Tooth Fractures: Types Of Fractures And Treatment Options
The tooth is a powerful organ that may crack, break, or halve due to chewing on something hard, hitting, falling, large cavities and fillings. There may be no ache when a tooth breaks. But the tongue quickly recognizes the sensitive area in the mouth. Small fractures usually do not cause pain, but it usually hurts if a large piece separates from the tooth. There are many treatments for tooth fractures, but emergency cracked tooth repair is required to prevent more complicated dental problems.
Table of Contents
Types of Fracture Treatments:
There are various treatments for tooth fractures, each depending on the type and location of the fracture. Types of fractures and suggested treatments include:
These cracks are so superficial that they affect only the outer layer of the tooth. These tiny cracks rarely need treatment. However, your emergency dentist may polish the area to beautify your teeth.
This fracture involves the whole tooth. The crack gradually expands. Cracks can sometimes be treated with fillers. Sometimes a coating must be applied to prevent the crack from getting worse. If the tooth pulp is damaged, root canal therapy should be performed by an emergency dentist.
Toothaches do not always need treatment. Sometimes the site can be repaired with fillers to repair a small fracture. Sometimes the fracture is so small that the dentist can beautify and repair it with some polishing and abrasion of the tooth surface.

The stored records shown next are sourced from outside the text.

(** C40. A datagram that stops the receive path: at one HEARTBEAT for the last
    32 sequence numbers, from a writer that a reliable reader accepts and has
    not heard before, the handler panics in a checked build.  In a release
    build it does not return: it ends in the scan of [missing] running out of
    fuel, which happens only to scans that no fuel is enough for, as the one
    of that reader. *)
Theorem heartbeat_stops_receiver clock h hb from self e st :
  let g := mkGuid (guid_prefix h) (hb_writer_entity_id hb) in
  guid_prefix h ≠ rp_guid_prefix self → heartbeat_wf hb →
  readers self !! e = Some st → r_reliable st = true → g ∈ sources st → trackers st !! g = None →
  announces_last hb →
  handle_data_packet clock (wrap_in_rtps_message h (encode_heartbeat_submessage hb)) from self
    = (if overflow_checks then Panic else Err out_of_fuel) ∧
  (∀ tr last fuel, is_u64 (expected tr) → is_u64 last → RecvTracker_missing last tr = Err out_of_fuel →
     missing_loop fuel (expected tr) last (expected tr) (ahead tr) 0 false = Err out_of_fuel) ∧
  (overflow_checks = false → ∀ fuel,
     missing_loop fuel (2 ^ 64 - 32) (2 ^ 64 - 1) (2 ^ 64 - 32) ∅ 0 false = Err out_of_fuel).
Proof using Type.
  intros g Hown Hwf He Hr Hg Ht [Hf Hl].
  split; [|split; [intros tr last fuel H1 H2 H3; by apply missing_out_of_fuel|intros Hc fuel; by apply missing_loop_wraps]].
  rewrite encode_heartbeat_eq, receive_raw by (done || by apply fixed_raw_wf, len_heartbeat_body).
  unfold handle_submessage. cbn [raw_id raw_flags raw_body].
  rewrite !bool_decide_false by done. rewrite bool_decide_true by done.
  rewrite decode_heartbeat_body by done. cbn [ok]. rewrite bind_ok. unfold handle_heartbeat. fold g.
  assert (∀ x (s s' : participant), rp_guid_prefix s = rp_guid_prefix self →
    heartbeat_reader g hb from x s = Ok s' → rp_guid_prefix s' = rp_guid_prefix self) as Hinv.
  { intros x s s' Hs Hx%heartbeat_reader_prefix. congruence. }
  assert (∀ s', for_each (heartbeat_reader g hb from) (map_to_list (readers self)) self ≠ Ok s') as Hnot.
  { intros s' Hrun. destruct (for_each_reached _ _ _ _ _ (e, st) Hinv eq_refl Hrun) as (s1 & s2 & Hs1 & Hs2);
      [by apply elem_of_map_to_list|].
    rewrite heartbeat_untracked in Hs2; try done; [by destruct overflow_checks|].
    rewrite Hs1, accepts_remote by done. by apply bool_decide_true. }
  pose proof (for_each_never (if overflow_checks then Err out_of_fuel else Panic) (heartbeat_reader g hb from)
    (map_to_list (readers self)) self ltac:(by destruct overflow_checks)
    (heartbeat_reader_outcome g hb from)) as Hnever.
  destruct (for_each _ _ _) as [s'|[]|]; [by destruct (Hnot s')|by destruct overflow_checks..].
Qed.

(** A reader ignores GAP submessages: the message with which a writer
    declares its evicted samples irrecoverable changes nothing at the
    receiver, whose watermark stays where it is. *)
Theorem gap_is_ignored clock h g from self : guid_prefix h ≠ rp_guid_prefix self →
  handle_data_packet clock (wrap_in_rtps_message h (encode_gap_submessage g)) from self = Ok self.
Proof using Type.
  intros Hown. assert (len (gap_body g) = 28) as Hl by (unfold gap_body; len_tac).
  by rewrite encode_gap_eq, receive_raw by (done || by apply fixed_raw_wf).
Qed.

(** *** Sources nobody accepts *)

Definition unheard (p : GuidPrefix) self : Prop :=
  p ≠ rp_guid_prefix self ∧
  ∀ e st g, readers self !! e = Some st → g ∈ sources st → prefix g ≠ p.

Lemma unheard_accepts p self e st g : unheard p self → prefix g = p → readers self !! e = Some st →
  accepts_source st (rp_guid_prefix self) g = false.
Proof using Type.
  intros [Hp Hs] Hg He. rewrite accepts_remote by congruence. apply bool_decide_false.
  intros Hin. by apply (Hs e st g).
Qed.

Lemma each_reader_skipped (f : EntityId * ReaderState → participant → runs participant) self :
  (∀ e st, readers self !! e = Some st → f (e, st) self = Ok self) →
  for_each f (map_to_list (readers self)) self = Ok self.
Proof using Type.
  intros Hf. assert (∀ er, er ∈ map_to_list (readers self) → f er self = Ok self) as Hers.
  { intros [e st] He%elem_of_map_to_list. by apply Hf. }
  revert Hers. generalize (map_to_list (readers self)). intros ers.
  induction ers as [|er ers IH]; intros Hers; [done|]. cbn [for_each].
  rewrite (Hers er) by by left. rewrite bind_ok. apply IH. intros er' Her. apply Hers. by right.
Qed.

A protrusion on the Tooth:
These cracks are usually seen on the chewing surface of the tooth. Therefore, they do not affect the dental pulp and are unlikely to cause pain. The veneer can be used on the tooth to restore the tooth function and prevent the problem.
Serious Tooth Fractures:
These types of gaps are so deep that they involve the nerve. The tooth is completely damaged and becomes sensitive. The broken part usually bleeds. Root canal therapy and veneering are required simultaneously to restore tooth function.

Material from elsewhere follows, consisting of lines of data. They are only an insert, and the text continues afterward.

(* ===== verification/Recovery.v ===== *)
(** * Recovery: lost samples recovered over the wire (src/rtps/participant.rs)

    A reliable writer and a reliable reader, each in its participant, and the
    datagrams between them: HEARTBEAT, ACKNACK, the messages that are resent.
    The handlers are those of Participant; what is exchanged is what they put
    on the data sockets. *)

From S2P Require Import Prelude Codec Guid Locator Wildcard Persist Types SubQueue Counters.
From S2P Require Import Reliable Message Cdr Fragment Reassembly Socket Spdp Sedp Participant Delivery.

Section recovery.
Context {N : Type} `{!Notify N} `{BuildProfile}.
Notation participant := (RtpsParticipant N).
Implicit Types self R W : participant.

(** ** The exchange *)

(** The messages sent to an address; what a participant has sent since it
    was [self0]. *)
Definition inbox (a : SocketAddr) (l : list (SocketAddr * list byte)) : list (list byte) :=
  (filter (λ x, x.1 = a) l).*2.
Definition since self0 self : list (SocketAddr * list byte) :=
  drop (length (sent (data_socket self0))) (sent (data_socket self)).

Definition receive_all (clock : Clock) (from : SocketAddr) (msgs : list (list byte)) self : runs participant :=
  for_each (λ m, handle_data_packet clock m from) msgs self.

(** A tick of the heartbeat task of the writer [eid], whose participant is at
    [w_addr], and what it sets off at the participant at [r_addr]. *)
Definition exchange (eid : EntityId) (w_addr r_addr : SocketAddr) (clock : Clock) (WR : participant * participant)
    : runs (participant * participant) :=
  let '(W, R) := WR in
  W1 ← send_heartbeat eid W;
  R1 ← receive_all clock w_addr (inbox r_addr (since W W1)) R;
  W2 ← receive_all clock r_addr (inbox w_addr (since R R1)) W1;
  R2 ← receive_all clock w_addr (inbox r_addr (since W1 W2)) R1;
  Ok (W2, R2).

Lemma since_sends l self0 self : sent (data_socket self) = sent (data_socket self0) ++ l → since self0 self = l.
Proof using Type. intros Hs. unfold since. by rewrite Hs, drop_app_length. Qed.

Lemma inbox_app a l k : inbox a (l ++ k) = inbox a l ++ inbox a k.
Proof using Type. unfold inbox. by rewrite filter_app, fmap_app. Qed.

Lemma inbox_to_all a dsts m : filter (eq a) dsts = [a] → inbox a (to_all dsts m) = [m].
Proof using Type.
  intros Ha. unfold inbox, to_all.
  assert (filter (λ x : SocketAddr * list byte, x.1 = a) ((λ dst, (dst, m)) <$> dsts)
          = (λ dst, (dst, m)) <$> filter (eq a) dsts) as ->; [|by rewrite Ha].
  clear Ha. induction dsts as [|d dsts IH]; [done|]. rewrite fmap_cons, !filter_cons. simpl.
  rewrite IH. do 2 case_decide; (done || congruence).
Qed.

(** ** The reader *)

Section reader.
Context (g : Guid) (er : EntityId).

This type of fracture means that the tooth is vertically divided into two separate parts. Some teeth, such as molar teeth, have more than one root. So in these cases, you can keep one of the roots and cover the rest with a cover. First, root canal therapy must be performed. The emergency dentist then removes any damaged roots and covers the rest of the teeth and root with crown. In some cases where the root cannot be preserved, the tooth must be extracted.
Vertical Root Fracture:
These cracks start at the root of the tooth and gradually spread to the chewing surface. This gap is often painful because the area around the root is usually infected. In most cases, the tooth must be extracted.
Tooth Fracture Due to Caries:
In this case, the tooth is weakened due to cavities. The emergency dentist first assesses the cavity and suggests the best way to preserve the tooth. In some cases, where caries has reached the bone, and there is no way to save it, the tooth must be extracted.